═══ Data provided ═══

Lemma terminal_ok ph s s' id r r' :
  engine_ok ph s -> e_registry s !! id = Some r -> terminal_state (r_state r) = false ->
  a_index (e_adm s) !! id = None -> inflight ph r = false ->
  terminal_state (r_state r') = true -> r_spec r' = r_spec r -> r_done r' = r_done r ->
  r_callbackReserved r' = r_callbackReserved r -> r_durability r' <> durPending ->
  r_commitSeq r' = r_commitSeq r -> 0 <= r_retainedBytes r' ->
  stored s s' id r' ->
  e_retainedBytes s' = e_retainedBytes s - r_retainedBytes r + r_retainedBytes r' ->
  e_commitPending s' = e_commitPending s - ind (pending r) ->
  engine_ok (settling id ph) s'.
Proof.
  intros H Hr Hnt Hidx Hinf Ht B1 B2 B3 B4 B5 B6 [[W1 W2 W3 W4 W5 W6 _] C1 C2 C3 C4 C5 D1 D2 D3 D4] E1 E2.
  pose proof (eo_records _ _ H id r Hr) as Hrec. pose proof (rk_id _ _ _ _ _ _ Hrec) as Hid.
  assert (Hid' : rec_id r' = id) by (unfold rec_id; rewrite B1; exact Hid).
  assert (Hlive : live ph r = true) by by apply live_of_not_terminal.
  assert (Hlive' : live (settling id ph) r' = true).
  { unfold live. rewrite Hid', Ht. simpl. apply bool_decide_eq_true_2. set_solver. }
  assert (Hinf' : forall ph', inflight ph' r' = false).
  { intros ph'. unfold inflight. by rewrite terminal_not_flying. }
  pose proof (eo_admission _ _ H) as [Ha1 Ha2 Ha3]. pose proof (eo_accounts _ _ H) as Hacc.
  eapply (engine_ok_rec ph (settling id ph) s s' id r r' H Hr W1);
    rewrite ?W2, ?W3, ?W4, ?W5, ?W6, ?C1, ?C2, ?C3, ?C4, ?C5, ?E1, ?E2, ?Hinf, ?Hinf', ?Hlive, ?Hlive'; try done;
    try (intros; lia).
  - intros j Hj. simpl. set_solver.
  - destruct Hrec as [K1 K2 K3 K4 K5 K6 K7 K8 K9 K10].
    constructor; rewrite ?B1, ?B2, ?B3, ?B5, ?Hlive'; try done.
    + by right.
    + by rewrite K3, Hlive.
    + intros _. by apply K5.
    + rewrite terminal_not_pending by done. split; [done|]. intros Hd. by destruct B4.
    + by rewrite terminal_not_pending by done.
    + intros Hf. apply flying_not_terminal in Hf. congruence.
  - intros j e He. split; [done|]. intros ->. congruence.
  - intros Hq. by apply terminal_not_queued in Ht.
  - rewrite (terminal_not_pending r') by done. simpl. lia.
  - apply Hacc.
  - intros o. simpl. lia.
  - intros key j. split.
    + intros Hl. left. split; [|done]. intros ->. apply (ac_locks _ _ Hacc) in Hl as (_ & x & Hx & Hi & _).
      congruence.
    + intros [[_ ?]|(_ & _ & ? & _)]; done.
  - apply (eo_order _ _ H).
  - intros j. split; [|intros [[_ ?]|[_ ?]]; done]. intros Hj. left. split; [|done].
    intros ->. apply (or_elems _ _ (eo_order _ _ H)) in Hj as (x & Hx & Hlx). congruence.
  - apply Hacc.
  - pose proof (ac_credits _ _ Hacc). lia.
  - apply (lifecycle_same s); try done. apply (eo_lifecycle _ _ H).
Qed.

═══

§ **Requirement**:
If a line in the records above contains the string "simpl", copy that line out.

§ **Result for this exercise**:
  { unfold live. rewrite Hid', Ht. simpl. apply bool_decide_eq_true_2. set_solver. }
  - intros j Hj. simpl. set_solver.
  - rewrite (terminal_not_pending r') by done. simpl. lia.
  - intros o. simpl. lia.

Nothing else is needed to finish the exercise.